The cooling housing market has already taken a slice out of the economy. Gross domestic product (GDP) expanded at a pace of 1.6% in the third quarter, down from a 2.6% pace in the second quarter, according to the Commerce Dept.'s advance report. Residential investment tumbled at a 17.4% one-year pace from a year earlier, trimming 1.1% from GDP growth. Fed Chairman Ben Bernanke has predicted softening housing would probably subtract 1% from economic expansion in the second half of 2006, and possibly 2007.
Experts are divided over how long the housing weakness will continue and what its effect will be on the overall economy. Troubled homebuilder stocks like D.R. Horton (DHI), Lennar (LEN), Pulte Homes (PHM), and KB Home (KBH) have perked up since their midsummer lows. As for the decline in new home sale prices, "it remains to be seen" what this development implies for consumer spending, according to Thomas Stolper, global markets economist at Goldman Sachs. "The market for now seems to be giving greater attention to the boost to real disposable income from falling gas prices," Stolper says in an Oct. 27 note to clients.
Impact Could Be Wide
Some analysts expect economic growth to start increasing again, until the Fed is forced to raise interest rates yet again sometime next year to rein in inflation. "After the housing construction adjustment has worked through, we look for growth to rise back above potential," says John Ryding, chief U.S. economist at Bear Stearns, in an Oct. 27 dispatch.
On the downside, a drop in mortgage applications for new home purchases may illustrate the depth of the housing decline. Mortgage applications were down 16% from the start of the year through the week ended Oct. 20, observes David Rosenberg, North American economist at Merrill Lynch (MER). "In stock market parlance, if the Dow were down that much, it would barely be above the 9,000 mark right now," Rosenberg says in an Oct. 25 research report. The Fed and the Street will likely have to lower their estimates for fourth-quarter GDP growth, he adds in an Oct. 27 note.

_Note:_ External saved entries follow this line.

(** * Internship-Allocator: the recommender, the resume parser and the
    student store, embedded from the Python sources.

    Python strings are sequences of Unicode code points; they are lists
    of code points here.  Library calls whose code is not part of the
    repository (str.lower on non-ASCII text, the sentence encoder, float
    arithmetic, DataFrame.sort_values, the PDF reader, the LLM client,
    json.loads, pandas' CSV reader and writer) are parameters, given as
    type classes. *)

From Stdlib Require Import ZArith QArith Qcanon Ascii String DecimalString.
From Stdlib Require SpecFloat.
From stdpp Require Import base decidable numbers list sorting gmap.

Local Open Scope Z_scope.

(** ** Strings and values *)

Definition char : Type := N.
Definition str : Type := list char.

(** A string literal as a Python string. *)
Definition py (s : string) : str :=
  (fun a => N_of_ascii a) <$> list_ascii_of_string s.

Inductive pyval : Type :=
  | PNone
  | PStr (s : str)
  | PInt (z : Z).

(** Python truthiness: [if x]. *)
Definition truthy (v : pyval) : bool :=
  match v with
  | PNone => false
  | PStr s => negb (bool_decide (s = []))
  | PInt z => negb (z =? 0)
  end.

Definition space : char := 32%N.

Definition in_range (lo hi c : N) : bool := ((lo <=? c) && (c <=? hi))%N.

(** The class [a-z0-9, ] of normalize_text's first pattern. *)
Definition allowed (c : char) : bool :=
  in_range 97 122 c || in_range 48 57 c || (c =? 44)%N || (c =? 32)%N.

(** What [\s] matches in a str pattern, and what str.strip removes. *)
Definition is_space (c : char) : bool :=
  in_range 9 13 c || in_range 28 32 c || (c =? 133)%N || (c =? 160)%N
  || (c =? 5760)%N || in_range 8192 8202 c || (c =? 8232)%N
  || (c =? 8233)%N || (c =? 8239)%N || (c =? 8287)%N || (c =? 12288)%N.

(** str.lower is the interpreter's. *)
Class StrLower := str_lower : str → str.

(** [re.sub(p+, " ", s)]: every maximal run of characters of the class
    [p] becomes one space; [in_run] tells that the previous character
    was in the class. *)
Fixpoint sub_runs (p : char → bool) (in_run : bool) (s : str) : str :=
  match s with
  | [] => []
  | c :: s' =>
      if p c then
        if in_run then sub_runs p true s' else space :: sub_runs p true s'
      else c :: sub_runs p false s'
  end.

Definition re_sub_runs (p : char → bool) (s : str) : str := sub_runs p false s.

Fixpoint lstrip (s : str) : str :=
  match s with
  | [] => []
  | c :: s' => if is_space c then lstrip s' else s
  end.

Fixpoint rstrip (s : str) : str :=
  match s with
  | [] => []
  | c :: s' =>
      match rstrip s' with
      | [] => if is_space c then [] else [c]
      | r => c :: r
      end
  end.

Definition strip (s : str) : str := rstrip (lstrip s).

Section Text.
Context {L : StrLower}.

Definition normalize_text (v : pyval) : str :=
  match v with
  | PStr s =>
      let s := str_lower s in
      let s := re_sub_runs (λ c, negb (allowed c)) s in
      strip (re_sub_runs is_space s)
  | _ => []
  end.

(** [c] is one of [,;\n]. *)
Definition is_delim (c : char) : bool :=
  ((c =? 44) || (c =? 59) || (c =? 10))%N.

Definition and_word : str := py " and ".

Definition starts_with (p s : str) : bool := bool_decide (take (length p) s = p).

(** [re.split(r"[,;\n]| and ", text)]: [skip] counts the characters of
    a matched [" and "] still to pass over, [cur] is the piece being
    read, reversed. *)
Fixpoint re_split_aux (skip : nat) (cur : str) (s : str) : list str :=
  match s with
  | [] => [reverse cur]
  | c :: s' =>
      match skip with
      | S k => re_split_aux k cur s'
      | O =>
          if is_delim c then reverse cur :: re_split_aux 0 [] s'
          else if starts_with and_word s then reverse cur :: re_split_aux 4 [] s'
          else re_split_aux 0 (c :: cur) s'
      end
  end.

Definition re_split (s : str) : list str := re_split_aux 0 [] s.

(** [list(dict.fromkeys(l))]: first occurrences, in order. *)
Fixpoint fromkeys_aux (seen : list str) (l : list str) : list str :=
  match l with
  | [] => []
  | x :: l' =>
      if bool_decide (x ∈ seen) then fromkeys_aux seen l'
      else x :: fromkeys_aux (x :: seen) l'
  end.

Definition fromkeys (l : list str) : list str := fromkeys_aux [] l.

Definition parse_skills (text : pyval) : list str :=
  let text := normalize_text text in
  let parts := re_split text in
  let skills := strip <$> filter (λ p, strip p ≠ []) parts in
  fromkeys skills.

(** The quotient of two lengths is the exact rational; Python rounds
    it to a double, and 0 and 1 are doubles. *)
Definition jaccard_score (list1 list2 : list pyval) : Qc :=
  let s1 : gset str := list_to_set (normalize_text <$> filter (λ x, truthy x = true) list1) in
  let s2 : gset str := list_to_set (normalize_text <$> filter (λ x, truthy x = true) list2) in
  if bool_decide (s1 = ∅) && bool_decide (s2 = ∅) then 0%Qc
  else if bool_decide (s1 ∪ s2 = ∅) then 0%Qc
  else (Qc_of_Z (Z.of_nat (size (s1 ∩ s2))) / Qc_of_Z (Z.of_nat (size (s1 ∪ s2))))%Qc.
End Text.

(** ** Numbers

    Scores are IEEE floats, produced by NumPy.  Nothing below depends on
    how they round: the arithmetic is a parameter.  [of_Qc q] is the
    float nearest to [q], [fsum] is np.add.reduce, [fdot] is np.dot on
    two vectors, [feq0 x] is [x == 0] and [fle x y] is [x <= y], false
    as soon as one side is NaN. *)
Class FloatOps (F : Type) := {
  of_Qc : Qc → F;
  fadd : F → F → F;
  fmul : F → F → F;
  fdiv : F → F → F;
  fsqrt : F → F;
  fsum : list F → F;
  fdot : list F → list F → F;
  feq0 : F → bool;
  fle : F → F → bool;
}.

(** SentenceTransformer.encode, one vector per text. *)
Class Encoder (F : Type) := encode1 : str → list F.

Section Embeddings.
Context {F : Type} {FO : FloatOps F} {E : Encoder F}.

Definition encode (texts : list str) : list (list F) := encode1 <$> texts.

(** [np.linalg.norm(embs, axis=1, keepdims=True)]. *)
Definition row_norms (embs : list (list F)) : list F :=
  (λ row, fsqrt (fsum ((λ x, fmul x x) <$> row))) <$> embs.

(** [norms[norms == 0] = 1.0]. *)
Definition fix_zero_norms (norms : list F) : list F :=
  (λ n, if feq0 n then of_Qc 1 else n) <$> norms.

(** [embs / norms], a column of norms broadcast along the rows. *)
Definition div_rows (embs : list (list F)) (norms : list F) : list (list F) :=
  zip_with (λ row n, (λ x, fdiv x n) <$> row) embs norms.

Definition _normalize_embeddings (embs : list (list F)) : list (list F) :=
  let norms := row_norms embs in
  let norms := fix_zero_norms norms in
  div_rows embs norms.
End Embeddings.

(** ** The catalog *)

(** A row of companies.csv. *)
Record company : Type := Company {
  c_CompanyName : pyval;
  c_PostedRole : pyval;
  c_Industry : pyval;
  c_Sector : pyval;
  c_Location : pyval;
  c_SkillsRequired : pyval;
  c_Stipend : pyval;
}.

(** A row of [self.companies]: the columns of the file and the two
    derived ones. *)
Record row : Type := Row {
  CompanyName : pyval;
  PostedRole : pyval;
  Industry : pyval;
  Sector : pyval;
  Location : pyval;
  SkillsRequired : pyval;
  Stipend : pyval;
  combined_text : str;
  IsGovernment : bool;
}.

(** [fillna("")]. *)
Definition fillna (v : pyval) : pyval :=
  match v with
  | PNone => PStr []
  | _ => v
  end.

Definition str_of_Z (z : Z) : str :=
  py (DecimalString.NilZero.string_of_int (Z.to_int z)).

(** [str(v)], also [astype(str)] and an f-string field. *)
Definition py_str (v : pyval) : str :=
  match v with
  | PNone => py "None"
  | PStr s => s
  | PInt z => str_of_Z z
  end.

(** [p in s] on strings. *)
Fixpoint is_substring (p s : str) : bool :=
  starts_with p s ||
  match s with
  | [] => false
  | _ :: s' => is_substring p s'
  end.

Definition gov_keywords : list str :=
  py <$> ["ngo"; "gov"; "government"; "public sector"; "psu"; "co-op";
          "cooperative"; "council"; "trust"; "rural development";
          "community development"]%string.

(** [DataFrame.head(n)]: the first [n] rows, and for a negative [n] all
    rows but the last [-n]. *)
Definition head {A} (n : Z) (l : list A) : list A :=
  if 0 <=? n then take (Z.to_nat n) l
  else take (length l - Z.to_nat (- n))%nat l.

(** [sort_values('score', ascending=False)] on rows paired with their
    score. *)
Class SortValues (F : Type) := sort_values_desc : list (row * F) → list (row * F).

Record weights (F : Type) : Type := Weights {
  w_embed : F;
  w_jaccard : F;
  w_location : F;
  w_gov : F;
}.
Arguments Weights {F}.
Arguments w_embed {F}.
Arguments w_jaccard {F}.
Arguments w_location {F}.
Arguments w_gov {F}.

(** The attributes of a Recommender. *)
Record Recommender (F : Type) : Type := MkRecommender {
  companies : list row;
  embeddings : list (list F);
}.
Arguments MkRecommender {F}.
Arguments companies {F}.
Arguments embeddings {F}.

Section Recommend.
Context {L : StrLower} {F : Type} {FO : FloatOps F} {E : Encoder F}
        {SV : SortValues F}.

Definition detect_gov (name sector : pyval) : bool :=
  let t := str_lower (py_str name ++ py " " ++ py_str sector) in
  existsb (λ k, is_substring k t) gov_keywords.

Definition make_row (c : company) : row :=
  let name := fillna (c_CompanyName c) in
  let role := fillna (c_PostedRole c) in
  let industry := fillna (c_Industry c) in
  let sector := fillna (c_Sector c) in
  let skills := fillna (c_SkillsRequired c) in
  {| CompanyName := name;
     PostedRole := role;
     Industry := industry;
     Sector := sector;
     Location := fillna (c_Location c);
     SkillsRequired := skills;
     Stipend := fillna (c_Stipend c);
     combined_text := py_str skills ++ py " " ++ py_str role ++ py " " ++ py_str industry;
     IsGovernment := detect_gov name sector |}.

(** [Recommender.__init__]. *)
Definition init (companies_df : list company) : Recommender F :=
  let rows := make_row <$> companies_df in
  let texts := (λ r, normalize_text (PStr (combined_text r))) <$> rows in
  let emb := encode texts in
  {| companies := rows; embeddings := _normalize_embeddings emb |}.

Definition default_weights : weights F :=
  {| w_embed := of_Qc (Q2Qc (7 # 10));
     w_jaccard := of_Qc (Q2Qc (2 # 10));
     w_location := of_Qc (Q2Qc (5 # 100));
     w_gov := of_Qc (Q2Qc (5 # 100)) |}.

(** The similarity column: [np.dot(self.embeddings, cand_emb)]. *)
Definition similarity (self : Recommender F) (candidate_text : pyval) : list F :=
  let cand_emb := encode [normalize_text candidate_text] in
  let cand_emb := default [] (_normalize_embeddings cand_emb !! 0%nat) in
  (λ e, fdot e cand_emb) <$> embeddings self.

Definition jaccard_column (self : Recommender F) (candidate_skills : pyval) : list Qc :=
  (λ r, jaccard_score (PStr <$> parse_skills candidate_skills)
                      (PStr <$> parse_skills (SkillsRequired r)))
  <$> companies self.

Definition location_bonus (self : Recommender F) (candidate_location_pref : pyval) : list Qc :=
  if truthy candidate_location_pref then
    let loc := normalize_text candidate_location_pref in
    (λ r, if negb (bool_decide (loc = [])) && is_substring loc (normalize_text (Location r))
          then 1%Qc else 0%Qc) <$> companies self
  else replicate (length (companies self)) 0%Qc.

Definition gov_bonus (self : Recommender F) (is_rural : bool) : list Qc :=
  if is_rural then
    (λ r, if IsGovernment r then 1%Qc else 0%Qc) <$> companies self
  else replicate (length (companies self)) 0%Qc.

(** [w * column], elementwise. *)
Definition scale (w : F) (col : list F) : list F := fmul w <$> col.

Real-estate softness could have potentially wide-ranging effects on the economy. "A seemingly minor dislocation originating in the housing sector, such as a higher rate of foreclosures, might cascade through the rest of the economy in unforeseen ways—for example, in a collapse in bank earnings or a hiccup in the huge market for securities that back residential mortgages," observes Jeffrey Knight, chief investment officer of global asset allocation at Putnam Investments (MMC), in his most recent market outlook.
Still, outside of housing, other economic factors are looking up, most analysts say. A drop in oil prices and the stock market's rally to all-time highs have boosted consumer confidence, suggesting stronger retail sales in the fourth quarter than in the third quarter, according to Peter Morici, a professor at the University of Maryland School of Business and former chief economist at the U.S. International Trade Commission.
The housing drop-off could signal investing opportunities elsewhere. Shares of drugmakers like Johnson & Johnson (JNJ) or Pfizer (PFE) might be among the downturn's unwitting beneficiaries, historical patterns suggest. The relative return of pharmaceutical stocks is "extremely negative correlated to housing activity," notes Jack Ablin, chief investment officer at Harris Bank.
In any event, homebuilder stocks skidded in afternoon trading on Oct. 27, and the broader stock market retreated following four consecutive record finishes for the Dow Jones industrial average. The housing slowdown might not derail equity investors' gains, but it's probably still too early to declare the downturn defeated.